The MFD is increased in our approach by allowing the fundamental eigenmode of the fiber to propagate in a homogeneous medium prior to being modified by the freeform hologram (see also Fig. 1). This way the beam expands due to diffraction, and the divergence is characterized by the NA of the fiber.

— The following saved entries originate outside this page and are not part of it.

(** The helper [configure] builds from [glove_names] for a right hand. *)
Definition glove0 : GloveControlHelper float float :=
  mkGlove false 5 5 20 30 20 true (replicate 5 0%Z) (replicate 5 0%Z)
    (GloveHelper.MatrixZero 30 7) (GloveHelper.MatrixZero 20 7)
    (GloveHelper.MatrixZero 20 3) [] joint_names
    ["thumb"; "index"; "middle"; "ring"; "pinkie"] [].

(** A glove pose of two fingers with two and one links. *)
Definition pose_sample : SG_GlovePose float :=
  mkGlovePose
    [[mkVect3D 1 2 3; mkVect3D 4 5 6]; [mkVect3D 7 8 9]]%float
    [[mkQuat 0 0 0 1; mkQuat 0 0 1 0]; [mkQuat 0 1 0 0]]%float.

(** A hand pose of five fingers with four links each; the angles of link
    [j] of finger [i] are [(10 i + j, 10 i + j + 0.25, 10 i + j + 0.5)]. *)
Definition hand_sample : HandPose float :=
  let link (i j : Z) :=
    let b := float_of_Z (10 * i + j) in
    mkVect3D b (b + 0.25)%float (b + 0.5)%float in
  let finger (i : Z) := [link i 0%Z; link i 1%Z; link i 2%Z; link i 3%Z] in
  let fingers := [finger 0%Z; finger 1%Z; finger 2%Z; finger 3%Z; finger 4%Z] in
  mkHandPose fingers (replicate 5 (replicate 4 (mkQuat 0 0 0 1)%float)) fingers.

(** A resource finder with the GENERAL group and one group per hand. *)
Definition general_group : Table :=
  mkTable None
    (<["samplingTime" := VDouble 0.5%float]> (<["enableLogger" := VBool true]> ∅)).

Definition hand_group : Table :=
  mkTable (Some robot) (<["fingersScaling" := VList [2; 0.5]%float]> ∅).

Definition finder0 : Finder :=
  mkFinder false (Some "HapticGloveRetargeting")
    (<["GENERAL" := general_group]>
       (<["LEFT_FINGERS_RETARGETING" := hand_group]>
          (<["RIGHT_FINGERS_RETARGETING" := hand_group]> ∅))).

(** A calibrating hand whose integrator was never created. *)
Definition fingers_no_integrator : FingersRetargeting float :=
  with_fingerIntegrator None fingers0.


(** A table for the coupled mode without calibration. *)
Definition coupled_table : Table :=
  mkTable (Some robot)
    (<["samplingTime" := VDouble 0.5%float]>
       (<["fingersScaling" := VList [2; 0.5]%float]>
          (<["motorsJointsCoupled" := VBool true]>
             (<["CouplingMatrix" := VList [1; 0; 0; 1; 1; 1]%float]> ∅)))).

The thin-element approximation (TEA) is used to convert the retrieved phase change $\Delta \varphi (x,y)$ into a surface profile $z(x,y)$. The topography of the freeform hologram is then described as $z(x,y) = \frac{{\Delta \varphi (x,y)}}{{\Delta n {k_0}}}$, where $\Delta n$ describes the index contrast, and ${k_0} = \frac{{2\pi}}{\lambda}$ is the wavenumber of light with a wavelength $\lambda$ in vacuum. In a strict sense, the TEA remains valid only for the description of thin structures in the range of a few wavelengths [65]. To assess the validity of the chosen TEA, additional simulations of the designed freeform holograms are considered with the wave propagation method [66]. This algorithm enables an accurate virtual prototyping of micro-optical elements [65,67,68], and a potential final design is analyzed prior to a manufacturing step and accepted only if it provides satisfying results.

3. REALIZATION

The designed freeform holograms were fabricated via femtosecond direct laser writing, performed using a Nanoscribe Professional GT setup in dip-in configuration. As a photopolymer, IP-DIP was chosen, which is optimized for highest resolution and shape accuracy. The writing objective features a NA of ${\rm NA} = 1.4$, which leads to a lateral voxel size of approximately $200\;{\rm nm} $ and a typical elongation of $500\;{\rm nm} $. The optimum process window was determined by a systematic investigation of the parameter space using the final freeform surface. Printed on a glass substrate (BK7, $t = 170\; {\unicode{x00B5}{\rm m}}$), the results were investigated in terms of shape accuracy as well as optical performance after varying process parameters, e.g., laser power and slicing distance. Further details about the manufacturing process can be found in [44].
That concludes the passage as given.